TEMPLETON INSTITUTIONAL FUNDS
000 X. Xxxxxxx Xxxxxxxxx, Xxxxx 0000
Xxxx Xxxxxxxxxx, Xxxxxxx 00000-0000
Franklin Xxxxxxxxx Distributors, Inc.
000 Xxxxxxxx Xxxxxxx
Xx. Xxxxxxxxxx, Xxxxxxx 00000-0000
Re: Distribution Agreement
Gentlemen:
We, TEMPLETON INSTITUTIONAL FUNDS (referred to herein as the "Trust"), comprised
of four series (Emerging Markets Series, Foreign Equity Series, Foreign Smaller
Companies Series and Global Equity Series) and any additional series that may be
created in the future, (each a "Fund" or collectively as the "Funds") are a
Delaware statutory trust operating as an open-end management investment company
or "mutual fund", which is registered under the Investment Company Act of 1940,
as amended (the "1940 Act"), and whose shares are registered under the
Securities Act of 1933 as amended (the "1933 Act"). We desire to issue one or
more series or classes of our authorized but unissued shares of capital stock or
beneficial interest (the "Shares") to authorized persons in accordance with
applicable Federal and State securities laws. The Trust's Shares will be made
available in one or more separate series, each of which have one or more
classes.
You have informed us that your company is registered as a broker-dealer under
the provisions of the Securities Exchange Act of 1934 and that your company is a
member of the Financial Industry Regulatory Authority. You have indicated your
desire to act as the exclusive selling agent and distributor for the Shares. We
have been authorized to execute and deliver this Distribution Agreement
("Agreement") to you by a resolution of our Board of Trustees ("Board") passed
at a meeting at which a majority of our Board members, including a majority who
are not otherwise interested persons of the Trust and who are not interested
persons of our investment adviser, its related organizations or with you or your
related organizations, were present and voted in favor of the said resolution
approving this Agreement.
1. APPOINTMENT OF UNDERWRITER. Upon the execution of this Agreement and in
consideration of the agreements on your part herein expressed and upon the terms
and conditions set forth herein, we hereby appoint you as the exclusive sales
agent for our Shares (except for sales made directly by the Funds without sales
charge) and agree that we will deliver such Shares as you may sell. You agree to
use your best efforts to promote the sale of Shares, but are not obligated to
sell any specific number of Shares.
However, the Trust and each series retain the right to make direct
sales of its Shares without sales charges consistent with the terms of the then
current prospectus and statement of additional information and applicable law,
and to engage in other legally authorized transactions in its Shares which do
not involve the sale of Shares to the general public. Such other transactions
may include, without limitation, transactions between the Trust or any series or
class and its shareholders only, transactions involving the reorganization of
the Trust or any series, and transactions involving the merger or combination of
the Trust or any series with another corporation or trust.

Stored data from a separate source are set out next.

Lemma run_eq (r : run Project Issue) o cs rs :
  result r = o -> calls r = cs -> streamed r = rs ->
  r = {| result := o; calls := cs; streamed := rs |}.
Proof. destruct r; cbn; intros -> -> ->; reflexivity. Qed.

Lemma listProjects_loop_pages conn p ps :
  pageChain (fun p => ListProjects conn (ListProjectsOptions.mk p 50)) p ps ->
  forall fuel, (length ps <= fuel)%nat ->
  listProjects_loop fuel conn (ListProjectsOptions.mk p 50)
  = pagedRun (fun p => ListProjectsReq (ListProjectsOptions.mk p 50)) ProjectRow ps.
Proof.
  induction 1 as [p items Hfetch | p items next rest Hfetch Hnext _ IH];
    intros [| fuel] Hfuel; cbn [length] in Hfuel; try lia;
    cbn [listProjects_loop]; rewrite Hfetch; cbn [NextPage].
  - apply run_eq; cbn [call result calls streamed];
      rewrite ?result_streamAll, ?calls_streamAll, ?streamed_streamAll;
      cbn; rewrite ?app_nil_r; reflexivity.
  - destruct (Z.eqb_spec next 0) as [? | _]; [contradiction |].
    unfold ListProjectsOptions.set_Page. cbn [ListProjectsOptions.PerPage].
    rewrite IH by lia.
    apply run_eq; cbn [call result calls streamed];
      rewrite ?result_streamAll, ?calls_streamAll, ?streamed_streamAll;
      reflexivity.
Qed.

(** Pagination of [listProjects]: when the pages the endpoint serves from
    page 1 at page size 50 form a chain that ends in next-page indicator 0,
    the handler, given fuel for them, issues one call per page, starting
    with page 1 and page size 50, streams every project of every page in
    upstream order and returns. *)
Lemma listProjects_pages env d conn ps fuel :
  connect env d = inl conn ->
  pageChain (fun p => ListProjects conn (ListProjectsOptions.mk p 50)) 1 ps ->
  (length ps <= fuel)%nat ->
  listProjects fuel env d
  = pagedRun (fun p => ListProjectsReq (ListProjectsOptions.mk p 50)) ProjectRow ps.
Proof.
  intros Hconn Hchain Hfuel. unfold listProjects. rewrite Hconn.
  apply listProjects_loop_pages; assumption.
Qed.

Lemma allIssuesOptions_paging q :
  ListIssuesOptions.Page (allIssuesOptions q) = 1 /\
  ListIssuesOptions.PerPage (allIssuesOptions q) = 50 /\
  ListIssuesOptions.Scope (allIssuesOptions q) = Some "all"%string.
Proof.
  unfold allIssuesOptions, addOptionalIssueQuals.
  destruct (q !! "assignee"), (q !! "assignee_id"), (q !! "author_id"),
           (q !! "confidential"), (q !! "search_string"); repeat split.
Qed.

Lemma set_Page_set_Page p p' (o : ListIssuesOptions.t) :
  ListIssuesOptions.set_Page p (ListIssuesOptions.set_Page p' o)
  = ListIssuesOptions.set_Page p o.
Proof. reflexivity. Qed.

Lemma set_Page_same (o : ListIssuesOptions.t) :
  ListIssuesOptions.set_Page (ListIssuesOptions.Page o) o = o.
Proof. destruct o; reflexivity. Qed.



End PageLoops.

(** ** The per-project listing path *)

Section ProjectIssues.

Import Utils IssueTable.
Context {Project Issue : Type} {api : GitlabAPI Project Issue}.

(** Every call of the loop carries the empty options value, whatever options
    object the loop was started with. *)
Lemma listProjectIssues_loop_calls fuel conn pid opt :
  Forall (fun r => r = ListProjectIssuesReq pid ListProjectIssuesOptions.empty)
         (calls (listProjectIssues_loop fuel conn pid opt)).
Proof.
  revert opt. induction fuel as [| fuel IH]; intros opt; [constructor |].
  cbn [listProjectIssues_loop call calls]. constructor; [reflexivity |].
  destruct (ListProjectIssues conn pid ListProjectIssuesOptions.empty)
    as [[issues resp] | err]; [| constructor].
  rewrite calls_streamAll.
  destruct (NextPage resp =? 0); [constructor | apply IH].
Qed.

(** With fuel, the loop does issue a first call. *)
Lemma listProjectIssues_loop_first_call fuel conn pid opt :
  head (calls (listProjectIssues_loop (S fuel) conn pid opt))
  = Some (ListProjectIssuesReq pid ListProjectIssuesOptions.empty).
Proof. reflexivity. Qed.

(** The endpoint answers the one request it is ever sent the same way each
    time; when that answer names a next page, the loop has no way out. *)
Lemma listProjectIssues_loop_stuck conn pid issues resp :
  ListProjectIssues conn pid ListProjectIssuesOptions.empty = inl (issues, resp) ->
  NextPage resp <> 0 ->
  forall fuel opt,
    listProjectIssues_loop fuel conn pid opt
    = {| result := OutOfFuel;
         calls := repeat (ListProjectIssuesReq pid ListProjectIssuesOptions.empty) fuel;
         streamed := concat (repeat (map IssueRow issues) fuel) |}.
Proof.
  intros Hfetch Hnext. induction fuel as [| fuel IH]; intros opt; [reflexivity |].
  cbn [listProjectIssues_loop]. rewrite Hfetch.
  destruct (Z.eqb_spec (NextPage resp) 0) as [? | _]; [contradiction |].
  rewrite IH.
  apply run_eq; cbn [call result calls streamed];
    rewrite ?result_streamAll, ?calls_streamAll, ?streamed_streamAll;
    reflexivity.
Qed.

(** When that answer names no next page, the loop ends after one call. *)
Lemma listProjectIssues_loop_single conn pid issues resp fuel opt :
  ListProjectIssues conn pid ListProjectIssuesOptions.empty = inl (issues, resp) ->
  NextPage resp = 0 ->
  listProjectIssues_loop (S fuel) conn pid opt
  = {| result := Done;
       calls := [ListProjectIssuesReq pid ListProjectIssuesOptions.empty];
       streamed := map IssueRow issues |}.
Proof.
  intros Hfetch Hnext. cbn [listProjectIssues_loop]. rewrite Hfetch, Hnext.
  apply run_eq; cbn [call result calls streamed];
    rewrite ?result_streamAll, ?calls_streamAll, ?streamed_streamAll;
    cbn; rewrite ?app_nil_r; reflexivity.
Qed.

Lemma projectIssuesOptions_paging q :
  ListProjectIssuesOptions.Page (projectIssuesOptions q) = 1 /\
  ListProjectIssuesOptions.PerPage (projectIssuesOptions q) = 50 /\
  ListProjectIssuesOptions.Scope (projectIssuesOptions q) = Some "all"%string.
Proof. apply addOptionalProjectIssueQuals_keeps_paging. Qed.
(** * AingDesk chat session store: [electron/service/chat.ts]

    A shallow embedding of [ChatService] and the properties of its
    conversation configs and turn logs.

    Conventions of the embedding.
    - A JavaScript string is a [string]; one character stands for one
      UTF-16 code unit, so [String.length] is [.length] and
      [String.substring] is [.substring].
    - A JavaScript number that the service computes with (a token count, a
      context length, a time stamp) is an integer and is a [Z].
    - The absent class [pub] (class/public) and the JavaScript built-ins
      [JSON.parse], [JSON.stringify] and [path.resolve] are parameters. *)

From Stdlib Require Import ZArith Lia Bool List Ascii String DecimalString.
From Stdlib Require Import Sorting.Sorted Sorting.Permutation.
From stdpp Require Import base option list strings gmap.

Local Open Scope Z_scope.
#[local] Set Warnings "-register-all".

(** ** Values read from and written to JSON documents *)

Inductive json : Type :=
| JNull
| JBool (b : bool)
| JNum (n : Z)
| JStr (s : string)
| JArr (items : list json)
| JObj (fields : list (string * json)).

(** [[]], the value [readJsonFile] falls back to. *)
Definition empty_array : json := JArr [].

(** ** Turn records *)

(** [export type ChatHistory]. *)
Module ChatHistory.
Record t : Type := mk {
  id : string;
  reasoning : string;
  role : string;
  content : string;
  images : list string;
  tool_calls : string;
  created_at : string;
  create_time : Z;
  stat : json;
  tokens : Z;
  search_result : list json;
  search_type : option string;
  search_query : option string
}.

(** [h.id = v] *)
Definition set_id (v : string) (h : t) : t :=
  mk v (reasoning h) (role h) (content h) (images h) (tool_calls h)
     (created_at h) (create_time h) (stat h) (tokens h) (search_result h)
     (search_type h) (search_query h).

(** [h.tokens = v] *)
Definition set_tokens (v : Z) (h : t) : t :=
  mk (id h) (reasoning h) (role h) (content h) (images h) (tool_calls h)
     (created_at h) (create_time h) (stat h) v (search_result h)
     (search_type h) (search_query h).

(** [h.content = v] *)
Definition set_content (v : string) (h : t) : t :=
  mk (id h) (reasoning h) (role h) v (images h) (tool_calls h)
     (created_at h) (create_time h) (stat h) (tokens h) (search_result h)
     (search_type h) (search_query h).
End ChatHistory.

(** [export type ChatContext]. *)
Module ChatContext.
Record t : Type := mk {
  role : string;
  content : string;
  images : list string;
  tool_calls : string
}.
End ChatContext.

(** An element of the array [build_chat_history] returns: either the
    projection [{ role, content }] of a stored entry, or the caller's
    [chatContext] object itself. *)
Inductive HistoryItem : Type :=
| Projected (role content : string)
| Current (chatContext : ChatContext.t).

Definition item_role (m : HistoryItem) : string :=
  match m with
  | Projected r _ => r
  | Current c => ChatContext.role c
  end.

Definition item_content (m : HistoryItem) : string :=
  match m with
  | Projected _ c => c
  | Current c => ChatContext.content c
  end.

(** ** JavaScript helpers *)

(** [s.length] *)
Definition str_length (s : string) : Z := Z.of_nat (String.length s).

(** Truthiness of a string: only the empty string is falsy. *)
Definition truthy (s : string) : bool := negb (String.eqb s "").

(** [Math.round(contextLength * 0.5)] for an integer [contextLength].
    [Math.round] rounds a half towards +infinity, so the result is
    [floor (contextLength / 2 + 1 / 2)], that is [floor ((contextLength + 1) / 2)]. *)
Definition Math_round_half (contextLength : Z) : Z := (contextLength + 1) / 2.

(** [l.findIndex(p)]; [None] stands for [-1]. *)
Fixpoint findIndex {A : Type} (p : A -> bool) (l : list A) : option nat :=
  match l with
  | [] => None
  | x :: rest => if p x then Some 0%nat else S <$> findIndex p rest
  end.

(** [(item) => item.id == id] *)
Definition has_id (i : string) (item : ChatHistory.t) : bool :=
  String.eqb (ChatHistory.id item) i.

(** ** The turn log of one conversation

    Each operation below is the body of the method of the same name, from
    the array [read_history(uuid)] returned (first argument) to the array
    handed to [save_history(uuid, ...)] (result). *)

(** The loop
    [while (totalTokens > max && list.length > 0) { first = list.shift(); totalTokens -= first.tokens }]
    of [save_chat_history]. *)
Fixpoint shift_while_tokens (totalTokens historyMaxContextLength : Z)
    (historyList : list ChatHistory.t) : list ChatHistory.t :=
  match historyList with
  | [] => []
  | firstHistory :: rest =>
      if totalTokens >? historyMaxContextLength
      then shift_while_tokens (totalTokens - ChatHistory.tokens firstHistory)
             historyMaxContextLength rest
      else historyList
  end.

2. INDEPENDENT CONTRACTOR. You will undertake and discharge your
obligations hereunder as an independent contractor and shall have no authority
or power to obligate or bind us by your actions, conduct or contracts except
that you are authorized to accept orders for the purchase or repurchase of
Shares as our agent. You may appoint sub-agents or distribute through dealers or
otherwise as you may determine from time to time, but this Agreement shall not
be construed as authorizing any dealer or other person to accept orders for sale
or repurchase on our behalf or otherwise act as our agent for any purpose. You
may allow such sub-agents or dealers such commissions or discounts not exceeding
the total sales commission as you shall deem advisable so long as any such
commissions or discounts are set forth in our current prospectus to the extent
required by the applicable Federal and State securities laws.
3. OFFERING PRICE. Shares shall be offered for sale at a price equivalent
to their respective net asset value (as specified in the Fund's prospectus). On
each business day on which the New York Stock Exchange is open for business, we
will furnish you with the net asset value of the Shares of each available series
and class which shall be determined in accordance with our then effective
prospectus. All Shares will be sold in the manner set forth in our then
effective prospectus and statement of additional information, and in compliance
with applicable law.
4. COMPENSATION.
A. SALES COMMISSION. You shall be entitled to charge a sales
commission on the sale or redemption, as appropriate, of each series and class
of each Fund's Shares in the amount of any initial, deferred or contingent
deferred sales charge as set forth in our then effective prospectus. You may
allow any sub-agents or dealers such commissions or discounts from and not
exceeding the total sales commission as you shall deem advisable, so long as any
such commissions or discounts are set forth in our current prospectus to the
extent required by the applicable Federal and State securities laws. You may
also make payments to sub-agents or dealers from your own resources, subject to
the following conditions: (a) any such payments shall not create any obligation
for or recourse against the Trust or any series or class, and (b) the terms and
conditions of any such payments are consistent with our prospectus and
applicable federal and state securities laws and are disclosed in our prospectus
or statement of additional information to the extent such laws may require.
B. DISTRIBUTION PLANS. You shall also be entitled to compensation for your
services as provided in any Distribution Plan adopted as to any series and class
of any Trust's Shares pursuant to Rule 12b-1 under the 1940 Act.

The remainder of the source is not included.